((

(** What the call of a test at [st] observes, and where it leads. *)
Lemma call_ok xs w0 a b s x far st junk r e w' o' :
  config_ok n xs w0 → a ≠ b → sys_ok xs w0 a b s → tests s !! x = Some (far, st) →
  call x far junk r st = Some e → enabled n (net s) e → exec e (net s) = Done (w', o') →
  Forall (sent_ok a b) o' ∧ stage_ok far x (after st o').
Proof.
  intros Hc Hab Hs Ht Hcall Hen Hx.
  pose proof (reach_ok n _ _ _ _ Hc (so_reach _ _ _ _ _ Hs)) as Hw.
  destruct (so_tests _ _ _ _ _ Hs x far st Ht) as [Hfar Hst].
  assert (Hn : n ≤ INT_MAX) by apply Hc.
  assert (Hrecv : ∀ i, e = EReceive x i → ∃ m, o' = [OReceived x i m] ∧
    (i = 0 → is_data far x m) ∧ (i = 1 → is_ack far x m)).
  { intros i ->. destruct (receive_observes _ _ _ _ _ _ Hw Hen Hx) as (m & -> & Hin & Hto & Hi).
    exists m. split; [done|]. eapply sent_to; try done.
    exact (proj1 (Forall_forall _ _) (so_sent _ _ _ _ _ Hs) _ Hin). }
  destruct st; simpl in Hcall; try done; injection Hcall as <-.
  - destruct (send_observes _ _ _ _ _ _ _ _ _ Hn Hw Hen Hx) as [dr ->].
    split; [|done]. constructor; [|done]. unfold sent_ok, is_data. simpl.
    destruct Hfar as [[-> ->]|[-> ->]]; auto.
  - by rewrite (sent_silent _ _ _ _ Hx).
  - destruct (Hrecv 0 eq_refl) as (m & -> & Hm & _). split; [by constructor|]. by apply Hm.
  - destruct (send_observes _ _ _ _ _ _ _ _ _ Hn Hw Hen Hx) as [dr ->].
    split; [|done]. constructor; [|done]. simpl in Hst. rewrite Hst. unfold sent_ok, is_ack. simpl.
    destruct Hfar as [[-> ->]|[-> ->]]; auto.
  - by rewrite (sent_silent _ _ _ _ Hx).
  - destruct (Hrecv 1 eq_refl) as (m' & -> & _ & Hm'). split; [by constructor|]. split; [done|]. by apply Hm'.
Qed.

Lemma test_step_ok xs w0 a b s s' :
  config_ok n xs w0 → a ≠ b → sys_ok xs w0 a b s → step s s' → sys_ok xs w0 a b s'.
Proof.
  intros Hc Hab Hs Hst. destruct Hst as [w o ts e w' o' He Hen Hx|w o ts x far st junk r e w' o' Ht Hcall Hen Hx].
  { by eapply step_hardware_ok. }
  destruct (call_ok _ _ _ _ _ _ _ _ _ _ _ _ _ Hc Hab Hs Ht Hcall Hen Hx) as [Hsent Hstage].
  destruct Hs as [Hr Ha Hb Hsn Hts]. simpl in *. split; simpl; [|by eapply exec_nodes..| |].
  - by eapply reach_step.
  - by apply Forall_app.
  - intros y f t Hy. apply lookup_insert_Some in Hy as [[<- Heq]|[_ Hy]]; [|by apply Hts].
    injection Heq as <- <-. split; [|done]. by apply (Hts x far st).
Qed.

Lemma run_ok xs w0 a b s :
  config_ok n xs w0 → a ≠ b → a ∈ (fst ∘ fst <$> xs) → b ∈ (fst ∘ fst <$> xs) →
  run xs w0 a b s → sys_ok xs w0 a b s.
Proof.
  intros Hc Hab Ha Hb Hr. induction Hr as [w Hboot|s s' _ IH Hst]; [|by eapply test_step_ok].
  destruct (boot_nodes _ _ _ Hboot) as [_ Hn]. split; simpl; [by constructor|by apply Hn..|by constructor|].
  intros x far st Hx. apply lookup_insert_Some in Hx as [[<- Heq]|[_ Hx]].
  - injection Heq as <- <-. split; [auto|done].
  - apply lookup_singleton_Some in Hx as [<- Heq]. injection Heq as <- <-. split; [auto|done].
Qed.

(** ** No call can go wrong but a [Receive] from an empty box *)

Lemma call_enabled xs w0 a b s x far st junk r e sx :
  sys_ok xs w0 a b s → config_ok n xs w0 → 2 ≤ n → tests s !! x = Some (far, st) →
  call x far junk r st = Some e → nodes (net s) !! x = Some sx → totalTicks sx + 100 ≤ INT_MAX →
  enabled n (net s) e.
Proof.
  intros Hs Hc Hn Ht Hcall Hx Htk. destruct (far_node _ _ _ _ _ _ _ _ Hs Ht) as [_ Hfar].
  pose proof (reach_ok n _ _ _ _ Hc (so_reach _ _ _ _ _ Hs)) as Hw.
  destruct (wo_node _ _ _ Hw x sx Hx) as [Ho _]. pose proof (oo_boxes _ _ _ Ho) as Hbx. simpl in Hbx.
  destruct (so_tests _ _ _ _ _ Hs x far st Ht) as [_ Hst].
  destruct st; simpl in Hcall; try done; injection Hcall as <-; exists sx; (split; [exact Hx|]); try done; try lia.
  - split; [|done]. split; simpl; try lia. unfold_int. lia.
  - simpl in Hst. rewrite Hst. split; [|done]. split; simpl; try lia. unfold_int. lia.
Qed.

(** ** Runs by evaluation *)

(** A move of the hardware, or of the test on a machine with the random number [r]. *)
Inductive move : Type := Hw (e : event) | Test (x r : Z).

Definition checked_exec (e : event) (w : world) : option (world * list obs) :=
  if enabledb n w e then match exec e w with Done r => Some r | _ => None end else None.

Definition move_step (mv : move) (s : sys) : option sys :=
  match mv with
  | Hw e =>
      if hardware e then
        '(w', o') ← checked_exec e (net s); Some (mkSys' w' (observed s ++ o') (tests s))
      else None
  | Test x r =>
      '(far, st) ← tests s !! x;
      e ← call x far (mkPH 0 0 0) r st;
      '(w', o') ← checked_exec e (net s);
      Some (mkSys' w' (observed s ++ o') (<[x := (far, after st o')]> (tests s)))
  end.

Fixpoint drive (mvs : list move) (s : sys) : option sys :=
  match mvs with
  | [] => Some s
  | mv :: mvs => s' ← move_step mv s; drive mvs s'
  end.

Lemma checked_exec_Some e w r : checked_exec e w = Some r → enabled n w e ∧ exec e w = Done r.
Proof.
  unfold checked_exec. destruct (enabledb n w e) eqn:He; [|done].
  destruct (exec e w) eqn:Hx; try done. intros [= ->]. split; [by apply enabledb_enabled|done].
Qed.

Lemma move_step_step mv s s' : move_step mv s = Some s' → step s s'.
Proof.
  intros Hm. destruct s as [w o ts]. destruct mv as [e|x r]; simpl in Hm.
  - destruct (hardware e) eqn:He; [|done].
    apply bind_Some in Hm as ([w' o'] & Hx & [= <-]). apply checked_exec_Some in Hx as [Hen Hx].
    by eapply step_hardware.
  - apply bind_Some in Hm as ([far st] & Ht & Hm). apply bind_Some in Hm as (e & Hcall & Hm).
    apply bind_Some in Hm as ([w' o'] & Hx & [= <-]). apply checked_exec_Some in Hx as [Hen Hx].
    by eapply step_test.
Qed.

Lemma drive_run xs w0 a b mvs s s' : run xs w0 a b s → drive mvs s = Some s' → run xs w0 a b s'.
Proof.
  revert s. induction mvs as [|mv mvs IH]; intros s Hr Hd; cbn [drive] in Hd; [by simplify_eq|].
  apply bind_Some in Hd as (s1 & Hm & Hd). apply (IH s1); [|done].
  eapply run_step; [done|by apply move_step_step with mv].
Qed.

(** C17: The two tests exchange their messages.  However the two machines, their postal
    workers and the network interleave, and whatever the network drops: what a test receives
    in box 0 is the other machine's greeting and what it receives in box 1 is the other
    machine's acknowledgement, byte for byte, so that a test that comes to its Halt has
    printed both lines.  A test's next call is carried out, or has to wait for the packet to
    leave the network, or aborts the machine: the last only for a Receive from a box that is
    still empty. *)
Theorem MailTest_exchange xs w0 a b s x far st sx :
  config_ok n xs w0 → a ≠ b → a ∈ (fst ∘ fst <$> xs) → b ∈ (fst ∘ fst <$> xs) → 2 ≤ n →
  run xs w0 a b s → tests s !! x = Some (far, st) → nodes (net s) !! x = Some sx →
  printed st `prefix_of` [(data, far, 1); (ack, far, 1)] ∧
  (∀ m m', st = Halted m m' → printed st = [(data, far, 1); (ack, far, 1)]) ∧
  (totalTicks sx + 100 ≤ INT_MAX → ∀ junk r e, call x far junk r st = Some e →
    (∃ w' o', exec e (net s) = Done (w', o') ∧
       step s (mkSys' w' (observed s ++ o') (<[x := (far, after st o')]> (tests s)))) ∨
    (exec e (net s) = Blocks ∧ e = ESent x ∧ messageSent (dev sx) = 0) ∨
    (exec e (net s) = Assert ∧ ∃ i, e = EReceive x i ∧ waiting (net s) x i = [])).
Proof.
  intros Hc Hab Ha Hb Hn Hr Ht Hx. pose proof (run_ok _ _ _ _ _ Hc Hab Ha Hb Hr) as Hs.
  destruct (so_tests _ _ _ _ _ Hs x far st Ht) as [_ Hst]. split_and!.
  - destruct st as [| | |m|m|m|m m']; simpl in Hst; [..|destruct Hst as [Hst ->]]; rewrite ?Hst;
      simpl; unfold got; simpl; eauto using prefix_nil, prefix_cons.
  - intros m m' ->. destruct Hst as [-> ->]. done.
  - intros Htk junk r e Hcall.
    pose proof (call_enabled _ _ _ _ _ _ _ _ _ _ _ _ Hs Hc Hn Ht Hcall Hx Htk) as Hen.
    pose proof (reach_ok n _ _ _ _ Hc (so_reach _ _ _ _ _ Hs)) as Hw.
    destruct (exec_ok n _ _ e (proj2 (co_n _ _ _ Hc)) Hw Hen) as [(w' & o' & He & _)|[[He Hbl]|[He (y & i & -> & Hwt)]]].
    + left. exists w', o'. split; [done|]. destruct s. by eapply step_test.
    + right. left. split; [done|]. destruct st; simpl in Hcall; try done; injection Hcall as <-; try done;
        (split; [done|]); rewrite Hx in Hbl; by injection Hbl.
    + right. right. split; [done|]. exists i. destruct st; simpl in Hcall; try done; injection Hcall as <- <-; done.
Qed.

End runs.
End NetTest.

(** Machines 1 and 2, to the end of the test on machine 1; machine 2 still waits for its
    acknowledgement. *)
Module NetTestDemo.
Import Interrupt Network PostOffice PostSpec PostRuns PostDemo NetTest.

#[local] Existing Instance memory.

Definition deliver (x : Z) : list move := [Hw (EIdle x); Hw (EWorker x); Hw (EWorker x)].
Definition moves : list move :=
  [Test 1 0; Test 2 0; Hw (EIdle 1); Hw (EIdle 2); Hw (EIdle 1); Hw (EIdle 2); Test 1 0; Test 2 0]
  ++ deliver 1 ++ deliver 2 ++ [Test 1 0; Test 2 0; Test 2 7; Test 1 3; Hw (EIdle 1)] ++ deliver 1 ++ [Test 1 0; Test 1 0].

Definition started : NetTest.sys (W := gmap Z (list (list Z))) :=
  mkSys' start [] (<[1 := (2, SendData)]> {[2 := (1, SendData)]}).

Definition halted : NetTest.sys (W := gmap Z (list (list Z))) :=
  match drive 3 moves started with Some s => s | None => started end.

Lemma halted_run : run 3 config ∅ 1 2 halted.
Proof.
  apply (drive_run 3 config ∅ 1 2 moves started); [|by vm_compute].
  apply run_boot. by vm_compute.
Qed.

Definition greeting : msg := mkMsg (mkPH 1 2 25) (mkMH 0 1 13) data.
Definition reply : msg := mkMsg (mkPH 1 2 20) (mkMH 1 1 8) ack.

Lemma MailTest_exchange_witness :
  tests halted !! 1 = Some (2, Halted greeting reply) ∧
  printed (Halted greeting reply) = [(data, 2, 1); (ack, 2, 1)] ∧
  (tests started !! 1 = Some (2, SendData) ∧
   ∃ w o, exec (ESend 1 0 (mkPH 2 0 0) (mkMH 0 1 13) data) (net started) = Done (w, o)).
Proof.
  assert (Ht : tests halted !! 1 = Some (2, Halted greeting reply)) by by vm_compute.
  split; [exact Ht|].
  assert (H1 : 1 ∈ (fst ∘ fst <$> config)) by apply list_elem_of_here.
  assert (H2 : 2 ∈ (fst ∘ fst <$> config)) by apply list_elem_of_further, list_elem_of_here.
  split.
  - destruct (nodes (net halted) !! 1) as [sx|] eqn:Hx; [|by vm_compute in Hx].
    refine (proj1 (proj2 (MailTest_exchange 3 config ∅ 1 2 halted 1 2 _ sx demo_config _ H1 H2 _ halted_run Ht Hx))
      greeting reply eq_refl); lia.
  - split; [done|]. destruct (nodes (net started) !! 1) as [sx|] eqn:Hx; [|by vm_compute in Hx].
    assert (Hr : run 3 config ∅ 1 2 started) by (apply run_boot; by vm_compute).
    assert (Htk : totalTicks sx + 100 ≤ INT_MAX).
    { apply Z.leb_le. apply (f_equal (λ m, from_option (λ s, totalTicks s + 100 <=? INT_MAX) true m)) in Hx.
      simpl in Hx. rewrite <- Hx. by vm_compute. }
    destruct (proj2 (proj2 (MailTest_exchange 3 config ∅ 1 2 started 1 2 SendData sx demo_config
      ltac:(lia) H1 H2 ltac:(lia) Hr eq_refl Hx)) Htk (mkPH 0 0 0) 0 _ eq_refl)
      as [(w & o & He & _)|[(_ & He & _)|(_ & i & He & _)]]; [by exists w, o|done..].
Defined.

))

Go through the records line by line, and copy each line that holds the string "acknowledgement".

    machine's acknowledgement, byte for byte, so that a test that comes to its Halt has
    acknowledgement. *)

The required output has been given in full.